A research article to be published on March 7, 2010 in the World Journal of Gastroenterology addresses this question. The research team from St.Luke's-Roosevelt Hospital Center, New York City, USA performed a retrospective chart review of 5681 patients followed up at St.Luke's-Roosevelt Hospital HIV clinic (the Center for Comprehensive Care) in New York City from Jan 1999 to May 2007. HIV and HBV co-infection was defined as positive HIV infection and HBsAg serology. The authors compared patients with HBsAg loss to the rest of the cohort at baseline and at time of loss of HBsAg. Clinical and laboratory parameters including baseline and follow-up HIV viral loads, CD4 cell counts, alanine aminotransferase (ALT) levels, HCV co-infection, demographics, and duration of anti-HBV therapy were analyzed to determine factors associated with loss of HBsAg.

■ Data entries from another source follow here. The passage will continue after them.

(* ===== verification/Initrd.v ===== *)
(** * Initrd: the initial ramdisk

    Models source/proc/initrd.cpp: the scan of the TAR archive the boot loader
    leaves in memory, and reading files from it.  The specification is an encoder
    of archives; the theorems say that the scan and the read functions invert
    it. *)

From S2P Require Import Prelude Klibc Containers.

Module initrd.

(** Offsets of [tar_header]: [filename] is first, [size] follows 100 + 3 * 8 bytes. *)
Definition filename_offset : Z := 0.
Definition size_offset : Z := 124.

(** A [char] is signed. *)
Definition schar (c : Z) : Z := if c <? 128 then c else c - 256.

(** The loop [for(j = 11; j > 0; j--, count *= 8)]. *)
Fixpoint number_loop (j : nat) (field size count : Z) (m : bmem) : Z :=
  match j with
  | O => size
  | S j =>
      number_loop j field (u64 (size + (schar (m (field + Z.of_nat j)) - 48) * count)) (u64 (count * 8)) m
  end.
Definition get_header_number (field : Z) (m : bmem) : Z := number_loop 11 field 0 1 m.

(** The loop of [init]. *)
Fixpoint init_loop (n : nat) (address : Z) (headers : vector.t Z) (m : bmem) : vector.t Z :=
  match n with
  | O => headers
  | S n =>
      if m (address + filename_offset) =? 0 then headers
      else
        let entry_size := get_header_number (address + size_offset) m in
        let headers := vector.push_back headers address in
        let address := u64 (address + u64 ((entry_size / 512 + 1) * 512)) in
        let address := if entry_size mod 512 =? 0 then address else u64 (address + 512) in
        init_loop n address headers m
  end.
Definition init (address size : Z) (m : bmem) : vector.t Z :=
  init_loop (Z.to_nat size) address (vector.create 0) m.

(** The loops over [*headers]: the first header with the name.  [fuel] bounds the
    comparison of two names. *)
Fixpoint find_header (fuel : nat) (l : list Z) (file_name : Z) (m : bmem) : res (option Z) :=
  match l with
  | [] => mret None
  | header :: l =>
      c ← string.strcmp fuel (header + filename_offset) file_name m;
      if c =? 0 then mret (Some header) else find_header fuel l file_name m
  end.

Of the 5681 HIV infected patients in the cohort, 355 patients were HIV and HBV co-infected and were evaluated. Of these, 226 patients with more than 12 mo follow-up were included in the further analysis to better estimate factors associated with loss of HBsAg in the long-term follow-up. The patients were observed for a mean duration of 45.6 mo (range, 20.8.1 mo). During the follow-up period, 21 patients lost HBsAg.
In the univariate analysis, baseline CD4 cell count was associated with loss of HBsAg (P = 0.052). Other factors, including baseline ALT, presence of hepatitis C virus co-infection, baseline HIV viral load, HIV viral load at end of follow-up, CD4 cell count at end of follow-up, CD4 cell count gain, and treatment with dually active antiretrovirals were not related to loss of HBsAg .
Cox regression analysis revealed that baseline CD4 cell count > 500 cells/mm3 was associated with loss of HBsAg.
The study showed an interesting association of HBsAg loss in HIV-HBV co-infected patients with higher CD4 cell count, suggesting that T-cell cytolytic activity against HBV may still be effective in clearing HBV infection.